Shawn Byers was enjoying a night out at his girlfriend’s house. After dinner, Shawn got sick. He asked his girlfriend to call 9-1-1. Shortly after EMS arrived, Byers died. He was 54 years old.
Ricky Platt died on the operating table. His heart failed. He was 65 years old.
Matthews, Byers and Platt are three black men whose lifespans confirm the data that reporting black men die prematurely. Black men have the lowest life expectancy of any demographic group, according to the Centers for Disease Control and Prevention. On average, black men die four years earlier than white men and seven years earlier than black women.
Self-reported suicide attempts by black teens increased by more than 50% between 1991 and 2017. In 2014, 80% of suicide deaths in the black community were male. The premature death of black men is a public health problem.
Austin Frakt, an associate professor at Boston University’s School of Public Health, notes, “Black men experience the worst health outcomes of any other demographic, and at age 45, black men have a life expectancy three years lower than that of non-Hispanic men. White man.”
A black man’s health inequities are compounded by the persistent microaggressions that black men experience, causing them to often resort to violence.
The violence that erupts in communities of color often drives angry and unstable young black men into retaliatory acts, a contributing factor in the unfortunate deaths of black men.
“Violence-Related Disparities Experienced by Black Youth and Young Adults,” a 2018 research article reports that black teens are at “higher risk for violence,” including homicide. According to the CDC, black men and boys between the ages of 15 and 34 make up 2% of the population but account for 37% of homicides nationwide.
Beyond the devastation suffered by violence, particularly gun violence, men’s unwavering determination to live by an “I’m fine” paradigm has a component that also contributes to loss of life.
According to Roland Thorpe, Jr., Ph.D., MS, professor of Health Behavior and Society and founding director of the Men’s Health Research Program, black men distrust the medical system.
“The first time we go to the doctor, we’re in the ER because we didn’t go for the annual checkups,” Thorpe said.
Black men’s mistrust of the medical system runs deep. The Tuskegee experiment continues to fuel their mistrust. Conducted in 1932, the United States Public Health Service enlisted approximately 600 African American men to participate in the Tuskegee Syphilis Experiment.
During this experiment, which began in 1932 according to CDC records, medical professionals used black men to see how untreated syphilis would attack the body.
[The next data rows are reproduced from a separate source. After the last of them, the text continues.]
(** * Verification of the scrapers repository

  A shallow embedding of the two scripts of the repository,
  [leakixscraper.py] (class [WebsiteScraper]) and [scraper.py] (class
  [TwitterScraper]), and the properties of their retry, pagination,
  extraction and saving logic.

  - Python integers are unbounded: counters are [nat], identifiers and
    status codes are [Z].
  - Durations handed to [time.sleep] are exact rationals ([Q]); the
    rounding of Python floats is not modelled.
  - Text is a [string] of ASCII characters.
  - The effects of a run (printing, HTTP requests, API calls, sleeping,
    random draws, file writes) are threaded through an explicit [world],
    which also holds what the outside answers: the reply to the n-th
    HTTP request, the outcome of the n-th API call, the n-th random
    number.
  - Library functions are parameters ([urljoin], the HTML parser, the
    CSV and JSON serialisers) or small models ([select], [select_one],
    [text], [strip]).  They are total: an exception a library raises
    other than the ones the scripts handle ([requests.RequestException],
    [tweepy.TweepyException], the [KeyError] of a missing attribute) is
    outside the model. *)

From Stdlib Require Import ZArith QArith Qround Lqa String Ascii List.
From stdpp Require Import base option list gmap strings pretty.

Set Warnings "-register-all".

Local Open Scope string_scope.
Local Open Scope list_scope.

(** ** bs4: the parsed document *)

Module Bs4.

(** A parsed document is a tree of tags and strings.  A tag carries its
    name, the values of its [class] attribute, its other attributes and
    its contents in document order. *)
Inductive node : Type :=
| NavigableString (s : string)
| Tag (name : string) (classes : list string)
      (attrs : gmap string string) (contents : list node).

(** The two forms of CSS selector the scripts use: ['name'] and
    ['name.class']. *)
Record selector : Type := Selector {
  sel_name : string;
  sel_class : option string
}.

Definition has_class (c : string) (cs : list string) : bool :=
  existsb (String.eqb c) cs.

Definition matches (sel : selector) (n : node) : bool :=
  match n with
  | NavigableString _ => false
  | Tag name classes _ _ =>
      String.eqb (sel_name sel) name &&
      match sel_class sel with
      | None => true
      | Some c => has_class c classes
      end
  end.

(** Every node strictly below [n], in document order. *)
Fixpoint descendants (n : node) : list node :=
  match n with
  | NavigableString _ => []
  | Tag _ _ _ contents => flat_map (fun c => c :: descendants c) contents
  end.

(** [element.select(sel)]: the matching descendants, in document order. *)
Definition select (n : node) (sel : selector) : list node :=
  List.filter (matches sel) (descendants n).

(** [element.select_one(sel)]: the first match, or [None]. *)
Definition select_one (n : node) (sel : selector) : option node :=
  head (select n sel).

(** [element.text]: all strings below the element, concatenated. *)
Fixpoint text (n : node) : string :=
  match n with
  | NavigableString s => s
  | Tag _ _ _ contents => String.concat "" (map text contents)
  end.

(** [tag[key]]: the attribute, [None] standing for [KeyError]. *)
Definition getitem (n : node) (key : string) : option string :=
  match n with
  | NavigableString _ => None
  | Tag _ _ attrs _ => attrs !! key
  end.

End Bs4.

(** ** str.strip *)

Module Str.

(** The ASCII characters [str.isspace] accepts: tab to carriage return,
    the four separators 28..31, and the space. *)
Definition is_space (c : ascii) : bool :=
  let n := nat_of_ascii c in
  ((9 <=? n)%nat && (n <=? 13)%nat) || ((28 <=? n)%nat && (n <=? 32)%nat).

Fixpoint lstrip (s : string) : string :=
  match s with
  | EmptyString => EmptyString
  | String c s' => if is_space c then lstrip s' else s
  end.

Fixpoint rstrip (s : string) : string :=
  match s with
  | EmptyString => EmptyString
  | String c s' =>
      match rstrip s' with
      | EmptyString => if is_space c then EmptyString else String c EmptyString
      | r => String c r
      end
  end.

Definition strip (s : string) : string := rstrip (lstrip s).

End Str.

(** ** requests and tweepy: what the remote side answers *)

Module Requests.

(** The outcome of one [session.get]: a response with its status code and
    body, or a [requests.RequestException]. *)
Inductive reply : Type :=
| Response (status_code : Z) (body : string)
| RequestException (err : string).

End Requests.

Module Tweepy.

Record PublicMetrics : Type := {
  retweet_count : Z;
  reply_count : Z;
  like_count : Z;
  quote_count : Z
}.

Record Tweet : Type := {
  id : Z;
  text : string;
  author_id : option Z;
  created_at : string;
  public_metrics : PublicMetrics;
  lang : option string
}.

Record User : Type := {
  user_id : Z;
  name : string;
  username : string;
  location : option string;
  verified : option bool
}.

(** [response.data] is [None] or a list; [response.includes] may or may
    not have the key ['users']. *)
Record Response : Type := {
  data : option (list Tweet);
  includes_users : option (list User)
}.

(** The arguments of [client.search_recent_tweets] that vary from call
    to call. *)
Record SearchRequest : Type := {
  query : string;
  max_results : Z;
  start_time : option string;
  end_time : option string
}.

(** The outcome of one API call: a response, [tweepy.TooManyRequests], or
    any other [tweepy.TweepyException]. *)
Inductive outcome : Type :=
| Ok (r : Response)
| TooManyRequests
| TweepyException (err : string).

End Tweepy.

(** ** The world a run acts on *)

(** What the scripts print, one constructor per [print] statement. *)
Inductive message : Type :=
| MsgFetching (full_url : string)
| MsgFailedStatus (full_url : string) (status_code : Z)
| MsgErrorFetching (full_url : string) (err : string)
| MsgRetrying (sleep_time : Q)
| MsgErrorParsingCard (key : string)
| MsgNoResults (page : nat)
| MsgErrorParsingItem (key : string)
| MsgWaiting (sleep_time : Q)
| MsgNoData (filename : string)
| MsgSavedItems (n : nat) (filename : string)
| MsgNoTweetsFound
| MsgRateLimit (retry_delay : Z)
| MsgMaxRetries
| MsgError (err : string)
| MsgNoTweets (filename : string)
| MsgSavedTweets (n : nat) (filename : string).

(** The observable effects of a run, in the order they happen. *)
Inductive event : Type :=
| EPrint (m : message)
| EGet (full_url : string)
| ESearch (r : Tweepy.SearchRequest)
| ESleep (seconds : Q).

(** [network n url] is the outcome of the [n]-th HTTP request of the run
    when it asks for [url]; [twitter n r] the outcome of the [n]-th API
    call; [entropy n] the [n]-th value of [random.random()]. *)
Record world : Type := World {
  network : nat -> string -> Requests.reply;
  requests : nat;
  twitter : nat -> Tweepy.SearchRequest -> Tweepy.outcome;
  api_calls : nat;
  entropy : nat -> Q;
  draws : nat;
  log : list event;
  files : gmap string string
}.

(** Computations that act on the world. *)
Definition M (A : Type) : Type := world -> A * world.

Definition ret {A : Type} (a : A) : M A := fun w => (a, w).

Definition bind {A B : Type} (m : M A) (k : A -> M B) : M B :=
  fun w => let (a, w') := m w in k a w'.

Declare Scope world_scope.
Delimit Scope world_scope with world.
Notation "x <- c ;; k" := (bind c (fun x => k))
  (at level 100, c at next level, right associativity) : world_scope.
Notation "c ;; k" := (bind c (fun _ => k))
  (at level 100, right associativity) : world_scope.

Definition emit (e : event) : M unit :=
  fun w => (tt, World (network w) (requests w) (twitter w) (api_calls w)
                      (entropy w) (draws w) (log w ++ [e]) (files w)).

(** [print(...)] *)
Definition print (m : message) : M unit := emit (EPrint m).

(** [time.sleep(seconds)] *)
Definition time_sleep (seconds : Q) : M unit := emit (ESleep seconds).

(** [session.get(full_url, headers=..., timeout=10)] *)
Definition session_get (full_url : string) : M Requests.reply :=
  fun w => (network w (requests w) full_url,
            World (network w) (S (requests w)) (twitter w) (api_calls w)
                  (entropy w) (draws w) (log w ++ [EGet full_url]) (files w)).

(** [client.search_recent_tweets(...)] *)
Definition search_recent_tweets (r : Tweepy.SearchRequest) : M Tweepy.outcome :=
  fun w => (twitter w (api_calls w) r,
            World (network w) (requests w) (twitter w) (S (api_calls w))
                  (entropy w) (draws w) (log w ++ [ESearch r]) (files w)).

(** [random.uniform(a, b)], which is [a + (b - a) * random.random()]. *)
Definition random_uniform (a b : Q) : M Q :=
  fun w => ((a + (b - a) * entropy w (draws w))%Q,
            World (network w) (requests w) (twitter w) (api_calls w)
                  (entropy w) (S (draws w)) (log w) (files w)).

(** Creating or truncating [filename] and writing [content] to it. *)
Definition write_file (filename content : string) : M unit :=
  fun w => (tt, World (network w) (requests w) (twitter w) (api_calls w)
                      (entropy w) (draws w) (log w)
                      (<[filename := content]> (files w))).

(** A Python expression either has a value or raises; the only exception
    the element parsers can meet is the [KeyError] of a missing
    attribute. *)
Inductive result (A : Type) : Type :=
| Value (a : A)
| KeyError (key : string).
Arguments Value {A} a.
Arguments KeyError {A} key.

Local Open Scope world_scope.

(** ** leakixscraper.py *)

Module LeakIX.

Import Bs4.

(** The dictionaries built per homepage card and per search result. *)
Record service_data : Type := ServiceData {
  card_title : string;
  card_description : string;
  card_url : option string;
  card_timestamp : string
}.

Record result_data : Type := ResultData {
  title : string;
  description : string;
  url : option string;
  details : gmap string string
}.

Section WebsiteScraper.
Despite having a cure for venereal disease, the government-backed doctors watched Black suffer and die.
Ninety years later, research shows that black men continue to receive substandard medical care. The National Academy of Medicine reports that “the
] receive lower quality health care than whites
]– even when insurance status, income, age and severity of conditions are comparable. The pandemic continued to reveal the health of black men as black men died of COVID at a rate that surpassed all other groups.
If black men want to reverse these declining health trends, they must use several tactics. First, black men need to take control of their health. Change the corrosive narrative of what it means to be a man and what it takes to be healthy. This mindset that embraces easily, big boys don’t cry, or I’m strong, or I’m fine are ideologies that make black men sick.
“Black men need to break the fear of going to the doctor and all the stigmas and taboos associated with their health care,” said Dr. Roderick E. Wellington, Ed.D, NCC, LCPC.
“It is essential that we engage and educate ourselves about our health.”
Black men need to become aware and intentional about what they place in their bodies. “Simply put, we need to give our bodies more respect,” said Carlos Adams, BSN (male doula) and chef.
“We eat because it’s good. We eat because we are hungry or because we attend social events that offer food, but we have never been taught that eating to empower us on a cellular level is actually the purpose of eating at all.
Much of health, good or bad, is contained in what we eat. Most home-stored foods are fortified with preservatives that preserve the food while slowly creating internal depletion. Enriched flour, high fructose corn syrup, gums, starches, acids, and sodium benzoate are just some of the ingredients in foods that lead to diabetes, hypertension, and acute mental illness. “We really need to start making the health of our cells a priority,” Adams argues.
David, Dr Wellington’s 76-year-old brother, walks every day, eats healthy and is six years older than the average age of a black man. David cares about his health not for his quality of life but for his quality of death. “When I die I want it to be peaceful,” David said.
For more improved health outcomes, black men should also seek the services of black doctors.
“Black men seen by black doctors accepted increasingly more invasive preventive services than those seen by non-black doctors. And that effect seemed to be driven by better communication and greater trust,” writes Nicole Torres, author of Having a Black Doctor Leads Black Men to Receive More Effective Care,
Black men must also be dogmatic in conducting their own health research and collaborating with their doctors. Their doctor is a source of information, not the only source of information.